For businesses to achieve a deeper understanding of their data estate, they should work with a partner that can provide AI solutions, like a unified generative AI orchestration platform. Such a platform can enable enterprises to hasten experimentation and innovation across LLMs, AI-native applications, custom add-ons and — most importantly — data stores. This platform can also function as a secure, scalable and customizable AI workbench, helping companies reach a greater understanding of their data ecosystem, improving AI-driven business solutions.

Having a deeper understanding of one’s data estate not only enhances the effectiveness of AI solutions but also helps organizations use their AI tools more responsibly and in a way that prioritizes data security. Data continues to become more detailed thanks to AI-powered processes and capabilities, underscoring the need for technical conformity with security requirements and adherence to responsible AI best practices.

Elevating Data Governance and Security

Businesses’ data governance frameworks must undergo a significant facelift to be AI-ready. Data governance frameworks are a relatively recent invention focused on more traditional data assets. However, today, in addition to structured data, businesses need to use unstructured data such as personally identifiable information (PII), emails, customer feedback, etc., which current data governance frameworks can’t handle.

Also, generative AI (Gen AI) is changing the data governance paradigm from rule-based to guardrails. Businesses need to define boundaries, rather than relying on hard rules since one success or failure doesn't reveal anything particularly insightful. By defining boundaries, calculating a probability success rate on a specific set of data and then measuring if outputs remained within those parameters, organizations can determine if an AI solution is technically conforming or if it needs fine tuning.

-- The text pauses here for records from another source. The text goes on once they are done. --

(** * PortugolExecutor: the execution orchestrator of Portugol Webstudio

    A shallow embedding of [packages/runner/src/PortugolExecutor.ts].

    The executor is one mutable object that talks to the host through four
    rxjs subjects and to a replaceable runner through the runner's own
    subjects.  The embedding threads a [World] through every method: the
    fields of the object, the runners constructed so far (a heap indexed by
    construction order, so that a retired runner can still be observed), and
    the trace of values the host has received on each public subject.
    Methods are computations in a small state-and-exception monad; a thrown
    JavaScript error is the [Thrown] outcome.

    Naming: the source's [$] suffix is written [_s] ([stdOut$] is
    [stdOut_s], the private subscription field [_stdOut$] is [_stdOut_s]). *)

From stdpp Require Import base list strings.
From Stdlib Require Import ZArith DecimalString Lia.

Open Scope string_scope.

(** ** JavaScript strings

    A [string] stands for a JavaScript string, one character per element.
    The message literals are carried in the spelling of the source file. *)
Module Js.

Definition chr (n : nat) : string := String (Ascii.ascii_of_nat n) EmptyString.

(** The escapes ["\b"], ["\r"] and ["\n"]. *)
Definition BS : string := chr 8.
Definition CR : string := chr 13.
Definition LF : string := chr 10.

(** [s.slice(0, -1)]: every character but the last; the empty string
    stays empty. *)
Definition slice_0_m1 (s : string) : string :=
  String.substring 0 (String.length s - 1) s.

(** [s.includes(pat)] *)
Fixpoint includes (s pat : string) : bool :=
  String.prefix pat s ||
  match s with
  | EmptyString => false
  | String _ s' => includes s' pat
  end.

(** [xs.join("")] on an array of strings. *)
Definition join (xs : list string) : string := String.concat "" xs.

(** Template interpolation of integers. *)
Definition of_nat (n : nat) : string := NilZero.string_of_uint (Nat.to_uint n).
Definition of_Z (z : Z) : string := NilZero.string_of_int (Z.to_int z).


End Js.

(** ** Data *)

(** [PortugolCodeError], as far as the executor reads it. *)
Record PortugolCodeError := {
  message : string;
  startLine : Z;
  startCol : Z;
}.

(** The [times] object: one duration per phase.  A reading of
    [performance.now()] and the [time] of a [finish] event are integers of
    one fixed clock unit; the executor only subtracts and prints them. *)
Record Times := {
  parse : Z;
  check : Z;
  transpile : Z;
}.

(** The argument of [runTranspiled]. *)
Record Request := {
  code : string;
  js : string;
  errors : list PortugolCodeError;
  parseErrors : list PortugolCodeError;
  times : Times;
}.

(** [PortugolEvent], a union tagged by [type]. *)
Inductive PortugolEvent :=
| Ev_finish (time : Z)
| Ev_clear
| Ev_error (msg : string)
| Ev_parseError (errs : list PortugolCodeError)
| Ev_other (type : string).

(** Modelled from the spec: [IPortugolRunner] is imported from
    [./runners/IPortugolRunner.js], which is not part of this file.  A runner
    exposes an input channel, an output stream, a pending-input stream, a
    running stream, [run()] with its lifecycle-event stream, a serialized
    form and [destroy()].  Each stream is a plain subject: it keeps the
    subscriptions made on it in order, [true] while a subscription is open,
    and delivers a value to the open ones.  The subscriber of the lifecycle
    stream closes over the [times] of its launch.  [destroy()] is
    fire-and-forget for the executor; whether a destroyed runner goes on
    emitting is the runner's own contract, so the model counts the calls and
    lets a runner emit at any time.  Of the runner's operations only the
    constructor can throw. *)
Record Runner := {
  r_js : string;
  r_byteCode : string;
  r_stdIn : list string;
  r_stdOut_s : list bool;
  r_waitingForInput_s : list bool;
  r_running_s : list bool;
  r_run_s : list (bool * Times);
  r_run_calls : nat;
  r_destroy_calls : nat;
}.

(** What [new this.runner(js)] can do: hand back a runner with its
    serialized form, hand back nothing usable, or throw. *)
Inductive Construction :=
| Built (byteCode : string)
| NoHandle
| Fails (msg : string).

Inductive Stream := S_stdOut | S_waitingForInput | S_running | S_run.

(** A [Subscription] object knows the runner and stream it was made on and
    its position among that stream's subscriptions. *)
Record Subscription := { sub_runner : nat; sub_stream : Stream; sub_index : nat }.

(** The fields of the [PortugolExecutor] object. *)
Record PortugolExecutor := {
  _runner : option nat;
  byteCode : string;
  stdInBuffer : string;
  stdOut : string;
  _stdOut_s : option Subscription;
  waitingForInput : bool;
  _waitingForInput_s : option Subscription;
  running : bool;
  _running_s : option Subscription;
  errorListener : list PortugolCodeError;
}.

(** What the host has observed, oldest first: the values emitted on the four
    public subjects, the calls of the (empty-bodied) [#printTimes] hook with
    the [execution] member when present, and the lines of [console.error]. *)
Record Host := {
  stdOut_s : list string;
  waitingForInput_s : list bool;
  running_s : list bool;
  events : list PortugolEvent;
  printTimes_calls : list (Times * option Z);
  console_error : list string;
}.

Record World := {
  this : PortugolExecutor;
  host : Host;
  heap : list Runner;
  ticks : nat;
}.

(** ** Field updates

    Assignments to one field of the object; the private subscription fields
    [_stdOut_s], [_waitingForInput_s] and [_running_s] have none because the
    source never assigns them. *)

Definition set_runner (v : option nat) (e : PortugolExecutor) : PortugolExecutor :=
  {| _runner := v;
     byteCode := byteCode e;
     stdInBuffer := stdInBuffer e;
     stdOut := stdOut e;
     _stdOut_s := _stdOut_s e;
     waitingForInput := waitingForInput e;
     _waitingForInput_s := _waitingForInput_s e;
     running := running e;
     _running_s := _running_s e;
     errorListener := errorListener e |}.

Definition set_byteCode (v : string) (e : PortugolExecutor) : PortugolExecutor :=
  {| _runner := _runner e;
     byteCode := v;
     stdInBuffer := stdInBuffer e;
     stdOut := stdOut e;
     _stdOut_s := _stdOut_s e;
     waitingForInput := waitingForInput e;
     _waitingForInput_s := _waitingForInput_s e;
     running := running e;
     _running_s := _running_s e;
     errorListener := errorListener e |}.

Definition set_stdInBuffer (v : string) (e : PortugolExecutor) : PortugolExecutor :=
  {| _runner := _runner e;
     byteCode := byteCode e;
     stdInBuffer := v;
     stdOut := stdOut e;
     _stdOut_s := _stdOut_s e;
     waitingForInput := waitingForInput e;
     _waitingForInput_s := _waitingForInput_s e;
     running := running e;
     _running_s := _running_s e;
     errorListener := errorListener e |}.

Definition set_stdOut (v : string) (e : PortugolExecutor) : PortugolExecutor :=
  {| _runner := _runner e;
     byteCode := byteCode e;
     stdInBuffer := stdInBuffer e;
     stdOut := v;
     _stdOut_s := _stdOut_s e;
     waitingForInput := waitingForInput e;
     _waitingForInput_s := _waitingForInput_s e;
     running := running e;
     _running_s := _running_s e;
     errorListener := errorListener e |}.

Definition set_waitingForInput (v : bool) (e : PortugolExecutor) : PortugolExecutor :=
  {| _runner := _runner e;
     byteCode := byteCode e;
     stdInBuffer := stdInBuffer e;
     stdOut := stdOut e;
     _stdOut_s := _stdOut_s e;
     waitingForInput := v;
     _waitingForInput_s := _waitingForInput_s e;
     running := running e;
     _running_s := _running_s e;
     errorListener := errorListener e |}.

Definition set_running (v : bool) (e : PortugolExecutor) : PortugolExecutor :=
  {| _runner := _runner e;
     byteCode := byteCode e;
     stdInBuffer := stdInBuffer e;
     stdOut := stdOut e;
     _stdOut_s := _stdOut_s e;
     waitingForInput := waitingForInput e;
     _waitingForInput_s := _waitingForInput_s e;
     running := v;
     _running_s := _running_s e;
     errorListener := errorListener e |}.

Definition set_errorListener (v : list PortugolCodeError) (e : PortugolExecutor) : PortugolExecutor :=
  {| _runner := _runner e;
     byteCode := byteCode e;
     stdInBuffer := stdInBuffer e;
     stdOut := stdOut e;
     _stdOut_s := _stdOut_s e;
     waitingForInput := waitingForInput e;
     _waitingForInput_s := _waitingForInput_s e;
     running := running e;
     _running_s := _running_s e;
     errorListener := v |}.

(** [subject.next(v)] on a public subject: the host receives [v]. *)
Definition push_stdOut_s (v : string) (h : Host) : Host :=
  {| stdOut_s := stdOut_s h ++ [v];
     waitingForInput_s := waitingForInput_s h;
     running_s := running_s h;
     events := events h;
     printTimes_calls := printTimes_calls h;
     console_error := console_error h |}.

Definition push_waitingForInput_s (v : bool) (h : Host) : Host :=
  {| stdOut_s := stdOut_s h;
     waitingForInput_s := waitingForInput_s h ++ [v];
     running_s := running_s h;
     events := events h;
     printTimes_calls := printTimes_calls h;
     console_error := console_error h |}.
(** The validation step each channel's [send] starts with. *)
Definition validation (channel : Channel) (recipient : pystr) : M unit :=
  match channel with
  | WhatsAppChannel => _validate_phone recipient
  | TelegramChannel =>
      let r := Py.strip recipient in
      if telegram_takes_username r
      then _validate_username r else _validate_phone r
  | FacebookChannel | InstagramChannel => _validate_username recipient
  end.

End Shapes.

(** ** Outcomes *)

Inductive FailureKind := InvalidRecipient | UnsupportedMessage | Unexpected.

(** The outcome of a dispatch as the specification presents it. *)
Inductive Outcome :=
  | Sent (report : list pystr)
  | Failed (kind : FailureKind) (detail : pystr).

(** The outcome a run of [channel.send] amounts to. *)
Definition outcome_of (run : M unit) : Outcome :=
  match run with
  | (out, inr _) => Sent out
  | (_, inl (InvalidRecipientError msg)) => Failed InvalidRecipient msg
  | (_, inl (UnsupportedMessageError msg)) => Failed UnsupportedMessage msg
  | (_, inl (OtherException msg)) => Failed Unexpected msg
  end.

Definition dispatch `{UnicodeData} (channel : Channel) (m : Message)
    (recipient : pystr) : Outcome :=
  outcome_of (send channel m recipient).

(** What [send_message_to_channel] leaves on the console for an outcome. *)
Definition console (o : Outcome) : list pystr :=
  match o with
  | Sent report => report
  | Failed InvalidRecipient detail =>
      [py "[Erro] destinatário inválido: " ++ detail]
  | Failed UnsupportedMessage detail =>
      [py "[Erro] mensagem não suportada neste canal: " ++ detail]
  | Failed Unexpected detail =>
      [py "[Erro inesperado] " ++ detail]
  end.

(** [s] occurs in some line of [report]. *)
Definition occurs_in (s : pystr) (report : list pystr) : Prop :=
  exists line pre post, In line report /\ line = pre ++ s ++ post.

(** Two instances of the same class that agree on everything but
    [_send_date]. *)
Definition same_but_send_date (m1 m2 : Message) : Prop :=
  match m1, m2 with
  | TextObj b1, TextObj b2 => _text b1 = _text b2
  | MediaObj b1 md1, MediaObj b2 md2
  | PhotoObj b1 md1, PhotoObj b2 md2
  | FileObj b1 md1, FileObj b2 md2 => _text b1 = _text b2 /\ md1 = md2
  | _, _ => False
  end.
(** The fused loop is the four plain loops run side by side: it fails when
    one of them does and otherwise returns their four results. *)
Lemma gather_batch4_loop_tail (src : batch4) (indices : list Z) :
  ∀ (todo i : nat) (out : batch4),
  gather_batch4_loop src indices todo i out =
    (ts_out ← gather_tail (b_ts src) indices todo i (b_ts out);
     sym_out ← gather_tail (b_sym src) indices todo i (b_sym out);
     price_out ← gather_tail (b_price src) indices todo i (b_price out);
     vol_out ← gather_tail (b_vol src) indices todo i (b_vol out);
     Some {| b_ts := ts_out; b_sym := sym_out; b_price := price_out;
             b_vol := vol_out |}).
Proof.
  induction todo as [| todo IH]; intros i out.
  { by destruct out. }
  cbn [gather_batch4_loop gather_tail]. unfold gather_one.
  destruct (indices !! i) as [idx |]; [| done]. cbn [mbind option_bind].
  destruct (load_at (b_ts src) idx) as [t |]; [| done]. cbn [mbind option_bind].
  destruct (store (b_ts out) i t) as [o1 |]; [| done]. cbn [mbind option_bind].
  destruct (load_at (b_sym src) idx) as [s |]; cbn [mbind option_bind];
    [| by destruct (gather_tail (b_ts src) indices todo (S i) o1)].
  destruct (store (b_sym out) i s) as [o2 |]; cbn [mbind option_bind];
    [| by destruct (gather_tail (b_ts src) indices todo (S i) o1)].
  destruct (load_at (b_price src) idx) as [p |]; cbn [mbind option_bind];
    [| by destruct (gather_tail (b_ts src) indices todo (S i) o1),
                   (gather_tail (b_sym src) indices todo (S i) o2)].
  destruct (store (b_price out) i p) as [o3 |]; cbn [mbind option_bind];
    [| by destruct (gather_tail (b_ts src) indices todo (S i) o1),
                   (gather_tail (b_sym src) indices todo (S i) o2)].
  destruct (load_at (b_vol src) idx) as [v |]; cbn [mbind option_bind];
    [| by destruct (gather_tail (b_ts src) indices todo (S i) o1),
                   (gather_tail (b_sym src) indices todo (S i) o2),
                   (gather_tail (b_price src) indices todo (S i) o3)].
  destruct (store (b_vol out) i v) as [o4 |]; cbn [mbind option_bind];
    [| by destruct (gather_tail (b_ts src) indices todo (S i) o1),
                   (gather_tail (b_sym src) indices todo (S i) o2),
                   (gather_tail (b_price src) indices todo (S i) o3)].
  by rewrite IH.
Qed.
Lemma executeWithCorrection_retry_calls_witness :
  exists res w' log,
    executeWithCorrection parseEmpties (js "Add buy milk") anySchema
      (fun p => onFst (alwaysNotJson p)) (retryRecorder (Some 3%nat)) (tt, [])
    = (Returns res, (w', log))
    /\ log = retried (cr_history res)
    /\ map fst log = [1; 2]%nat.
Proof.
  destruct (executeWithCorrection parseEmpties (js "Add buy milk") anySchema
              (fun p => onFst (alwaysNotJson p)) (retryRecorder (Some 3%nat)) (tt, []))
    as [o [w' log]] eqn:Hrun.
  assert (Hres : exists res, o = Returns res /\ length (cr_history res) = 3%nat).
  { vm_compute in Hrun. injection Hrun as <- _ _. eexists. split; reflexivity. }
  destruct Hres as (res & -> & Hlen). exists res, w', log. split; [reflexivity |].
  destruct (executeWithCorrection_retry_calls parseEmpties (js "Add buy milk") anySchema
              alwaysNotJson (Some 3%nat) tt w' log res Hrun) as [Hlog Hfst].
  split; [exact Hlog |]. rewrite Hfst, Hlen. reflexivity.
Defined.

(** ** The transition table *)

Lemma getNextState_In (from : MachineState) (event : jsstring) (to : MachineState) :
  getNextState from event = Some to
  <-> In {| t_from := from; t_event := event; t_to := to |} TRANSITIONS.
Proof.
  unfold getNextState. split.
  - intros H. destruct (find _ TRANSITIONS) as [t |] eqn:Hf; [| discriminate H].
    apply find_some in Hf as [Hin Hp]. injection H as <-.
    apply andb_true_iff in Hp as [Hp1 Hp2].
    apply bool_decide_eq_true in Hp1. apply bool_decide_eq_true in Hp2.
    subst. destruct t. exact Hin.
  - intros H. simpl in H.
    repeat (destruct H as [H | H]; [injection H as <- <- <-; reflexivity |]).
    destruct H.
Qed.

(** X7: [getNextState] is the table, read as a partial function: it
    returns a state exactly when the table has the entry for the pair of
    state and event, and two entries never share that pair. *)
Theorem getNextState_is_the_table :
  (forall from event to,
      getNextState from event = Some to
      <-> In {| t_from := from; t_event := event; t_to := to |} TRANSITIONS)
  /\ (forall t1 t2, In t1 TRANSITIONS -> In t2 TRANSITIONS ->
                    t_from t1 = t_from t2 -> t_event t1 = t_event t2 -> t1 = t2).
Proof.
  split; [apply getNextState_In |].
  intros [f1 e1 to1] [f2 e2 to2] H1 H2 Hf He. simpl in Hf, He. subst f2 e2.
  apply getNextState_In in H1. apply getNextState_In in H2. congruence.
Qed.
(** * Peer-support chat bot: matchmaking, relay, moderation and history

    A shallow embedding of [bot.py] and [database.py].  The five tables of
    [database.py] are lists of records kept in row (insertion) order; every
    handler of [bot.py] is a function from the store and the inbound event
    to the new store and the list of outbound platform calls it makes.
    Queries that end in [scalar_one_or_none] raise when more than one row
    matches, so handlers live in a small error monad. *)

From Stdlib Require Import ZArith List String Ascii Bool Lia Permutation Sorted.
From Stdlib Require Decimal DecimalString DecimalPos DecimalZ.
Import ListNotations.
Local Open Scope Z_scope.

Set Implicit Arguments.

(** ** Exceptions and the error monad

    [Raise e] is a handler left by the exception [e]; what the handler had
    committed or sent before that point is not recorded. *)

Inductive exn : Type :=
| MultipleResultsFound   (* sqlalchemy: scalar_one_or_none on several rows *)
| ValueError             (* int() on a non-numeric string *)
| IndexError             (* list index out of range *)
| OverflowError.         (* sqlite3: a Python int beyond 64 bits bound to a statement *)

Inductive result (A : Type) : Type :=
| Ok (a : A)
| Raise (e : exn).

Arguments Ok {A} a.
Arguments Raise {A} e.

Definition bind {A B : Type} (m : result A) (k : A -> result B) : result B :=
  match m with
  | Ok a => k a
  | Raise e => Raise e
  end.

Notation "x <- m ;; k" := (bind m (fun x => k))
  (at level 61, m at next level, right associativity).

(** ** config.py *)

Definition MIN_AGE : Z := 14.
Definition MAX_AGE : Z := 18.

(** ** database.py: the five tables

    Integer columns are Python integers ([Z]); [DateTime] columns are
    instants on a linear clock ([Z]); nullable columns are options.  The
    Boolean columns are only ever written with [True] or [False]. *)

Module User.
Record t : Type := mk {
  id : Z;
  telegram_id : Z;
  age : Z;
  is_banned : bool;
  registered_at : Z;
  current_chat_id : option Z;
  current_role : option string;
  current_problem : option string
}.

Definition with_is_banned (b : bool) (u : t) : t :=
  mk (id u) (telegram_id u) (age u) b (registered_at u)
     (current_chat_id u) (current_role u) (current_problem u).

Definition with_current_chat_id (c : option Z) (u : t) : t :=
  mk (id u) (telegram_id u) (age u) (is_banned u) (registered_at u)
     c (current_role u) (current_problem u).

Definition with_role_problem (r p : string) (u : t) : t :=
  mk (id u) (telegram_id u) (age u) (is_banned u) (registered_at u)
     (current_chat_id u) (Some r) (Some p).
End User.

Module Chat.
Record t : Type := mk {
  id : Z;
  user1_id : Z;
  user2_id : Z;
  role1 : string;
  role2 : string;
  problem_type : string;
  created_at : Z;
  is_active : bool;
  ended_at : option Z
}.

Definition ended (now : Z) (c : t) : t :=
  mk (id c) (user1_id c) (user2_id c) (role1 c) (role2 c) (problem_type c)
     (created_at c) false (Some now).
End Chat.

Module Message.
Record t : Type := mk {
  id : Z;
  chat_id : Z;
  user_id : Z;
  text : string;
  sent_at : Z
}.
End Message.

Module ChatHistory.
Record t : Type := mk {
  id : Z;
  user_id : Z;
  chat_id : Z;
  viewed_at : Z
}.

Definition with_viewed_at (now : Z) (h : t) : t :=
  mk (id h) (user_id h) (chat_id h) now.
End ChatHistory.

Module QueueEntry.
Record t : Type := mk {
  id : Z;
  user_id : Z;
  role : string;
  problem_type : string;
  age : Z;
  joined_at : Z
}.
End QueueEntry.

Record DB : Type := mkDB {
  users : list User.t;
  chats : list Chat.t;
  messages : list Message.t;
  chat_history : list ChatHistory.t;
  queue_entries : list QueueEntry.t
}.

Definition with_users (f : list User.t -> list User.t) (db : DB) : DB :=
  mkDB (f (users db)) (chats db) (messages db) (chat_history db) (queue_entries db).

Definition with_chats (f : list Chat.t -> list Chat.t) (db : DB) : DB :=
  mkDB (users db) (f (chats db)) (messages db) (chat_history db) (queue_entries db).

Definition with_messages (f : list Message.t -> list Message.t) (db : DB) : DB :=
  mkDB (users db) (chats db) (f (messages db)) (chat_history db) (queue_entries db).

Definition with_chat_history (f : list ChatHistory.t -> list ChatHistory.t) (db : DB) : DB :=
  mkDB (users db) (chats db) (messages db) (f (chat_history db)) (queue_entries db).

Definition with_queue_entries (f : list QueueEntry.t -> list QueueEntry.t) (db : DB) : DB :=
  mkDB (users db) (chats db) (messages db) (chat_history db) (f (queue_entries db)).

(** ** The session layer *)

(** [Result.scalar_one_or_none]: no row, the one row, or an exception. *)
Definition scalar_one_or_none {A : Type} (rows : list A) : result (option A) :=
  match rows with
  | [] => Ok None
  | [r] => Ok (Some r)
  | _ :: _ :: _ => Raise MultipleResultsFound
  end.

(** [Result.first]: the first row of the result, if any. *)
Definition first {A : Type} (rows : list A) : option A :=
  match rows with
  | [] => None
  | r :: _ => Some r
  end.

(** An autoincremented integer primary key: one more than the largest key
    in the table, 1 in an empty table. *)
Definition fresh_id (ids : list Z) : Z := 1 + fold_right Z.max 0 ids.

(** [ORDER BY key]: the rows by ascending key, rows with equal keys in row
    order, as SQLite's sorter returns them.  Each row is inserted in front
    of the rows after it that do not have a smaller key. *)
Fixpoint insert_by {A : Type} (key : A -> Z) (x : A) (l : list A) : list A :=
  match l with
  | [] => [x]
  | y :: l' => if key x <=? key y then x :: l else y :: insert_by key x l'
  end.

Definition order_by {A : Type} (key : A -> Z) (l : list A) : list A :=
  fold_right (insert_by key) [] l.

(** The order of the rows of an [ORDER BY key] result. *)
Definition key_le {A : Type} (key : A -> Z) (a b : A) : Prop := key a <= key b.

(** Python truthiness of a nullable integer: [None] and [0] are false. *)
Definition truthy (c : option Z) : bool :=
  match c with
  | Some n => negb (n =? 0)
  | None => false
  end.

(** A mapped object written back on flush: [UPDATE ... WHERE id = ?]. *)
Definition update_user (uid : Z) (f : User.t -> User.t) : DB -> DB :=
  with_users (map (fun u => if User.id u =? uid then f u else u)).

Definition update_chat (cid : Z) (f : Chat.t -> Chat.t) : DB -> DB :=
  with_chats (map (fun c => if Chat.id c =? cid then f c else c)).

Definition update_history_entry (hid : Z) (f : ChatHistory.t -> ChatHistory.t) : DB -> DB :=
  with_chat_history (map (fun h => if ChatHistory.id h =? hid then f h else h)).

Definition update_queue_entry (qid : Z) (f : QueueEntry.t -> QueueEntry.t) : DB -> DB :=
  with_queue_entries (map (fun q => if QueueEntry.id q =? qid then f q else q)).

(** An SQLite INTEGER holds 64 signed bits: the driver raises
    [OverflowError] when a Python integer outside that range is bound to a
    statement. *)
Definition sqlite_integer (n : Z) : bool :=
  (-9223372036854775808 <=? n) && (n <=? 9223372036854775807).

Arguments sqlite_integer : simpl never.

(** [select(User).where(User.telegram_id == ...)] and its siblings. *)
Definition select_user_by_telegram_id (db : DB) (tg : Z) : result (option User.t) :=
  scalar_one_or_none (filter (fun u => User.telegram_id u =? tg) (users db)).

Definition select_user_by_id (db : DB) (uid : Z) : result (option User.t) :=
  scalar_one_or_none (filter (fun u => User.id u =? uid) (users db)).

(** [select(Chat).where(Chat.id == ...)].  This is the one query that is
    given an integer a user has typed (the number of a [view_chat_]
    payload); the others are given the platform's account id or a value
    read from a row. *)
Definition select_chat_by_id (db : DB) (cid : Z) : result (option Chat.t) :=
  if sqlite_integer cid
  then scalar_one_or_none (filter (fun c => Chat.id c =? cid) (chats db))
  else Raise OverflowError.

Definition select_queue_entry (db : DB) (uid : Z) : result (option QueueEntry.t) :=
  scalar_one_or_none (filter (fun q => QueueEntry.user_id q =? uid) (queue_entries db)).

Definition history_of (uid : Z) (h : ChatHistory.t) : bool :=
  ChatHistory.user_id h =? uid.

Definition history_for (uid cid : Z) (h : ChatHistory.t) : bool :=
  (ChatHistory.user_id h =? uid) && (ChatHistory.chat_id h =? cid).

Definition select_history_entry (db : DB) (uid cid : Z) : result (option ChatHistory.t) :=
  scalar_one_or_none (filter (history_for uid cid) (chat_history db)).

(** ** Outbound platform calls *)

Inductive notice : Type :=
| NoticeStartFirst        (* "please begin with /start" *)
| NoticeBanned            (* "you are blocked and cannot use the bot" *)
| NoticePermanentBan      (* "you used profanity: lifetime ban" *)
| NoticePartnerNotFound   (* "partner not found" *)
| NoticeChatNotActive     (* "the chat is not active" *)
| NoticeNoActiveChatStart (* "no active chat, use /start to find a partner" *)
| NoticeAccessDenied      (* "access denied" *)
| NoticeSearching         (* "looking for a partner, please wait" *)
| NoticeQueued            (* "no partner yet, you are in the waiting queue" *)
| NoticePartnerEndedChat  (* "your partner ended the chat" *)
| NoticeChatEnded         (* "chat ended" *)
| NoticeChatNotFound      (* "chat not found" *)
| NoticeNoActiveChat      (* "you have no active chat" *)
| NoticeNoHistory         (* "you have no chat history yet" *)
| NoticeNoMessages.       (* "there are no messages in this chat" *)

(** The speaker prefix of a transcript line. *)
Inductive prefix : Type :=
| You             (* "Вы" *)
| Interlocutor.   (* "Собеседник" *)

Record transcript_line : Type := mkLine {
  line_prefix : prefix;
  line_text : string;
  line_sent_at : Z
}.

Inductive text : Type :=
| Fixed (n : notice)
| Verbatim (s : string)
| PartnerFound (partner_age own_age : Z)
| MainMenu (has_chat : bool)
| RoleMenu
| ProblemMenu (role : string)
| HistoryMenu (buttons : list (nat * Z * string))  (* index, partner age, callback data *)
| Transcript (lines : list transcript_line).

Organizations must implement and adopt new data governance tools, approaches and methodologies. Leading brands use machine learning techniques to automate data governance and quality assurance. In particular, by establishing policies and thresholds beforehand, these companies can more easily automate the enforcement of data standards. Other best data governance practices include deploying rigorous data processing and storage protocols, anonymizing data where possible and restricting unwarranted data collection.

As the current regulatory landscape around AI-powered data collection continues to evolve, non-compliance could cause serious fines and reputational damage. Navigating these emerging rules will require a comprehensive data governance framework that notes those data protection laws specific to a company’s regions of operation, such as the EU’s AI Act.

Likewise, businesses must improve data literacy across the organization. Companies need to make changes at every level, not just with technical people, like engineers or data scientists. Start with a data maturity assessment, evaluating the data security competencies across different roles. Such an assessment can ferret out if, for example, teams aren’t speaking the same business language. After establishing a baseline, businesses can implement plans to boost data literacy and security awareness.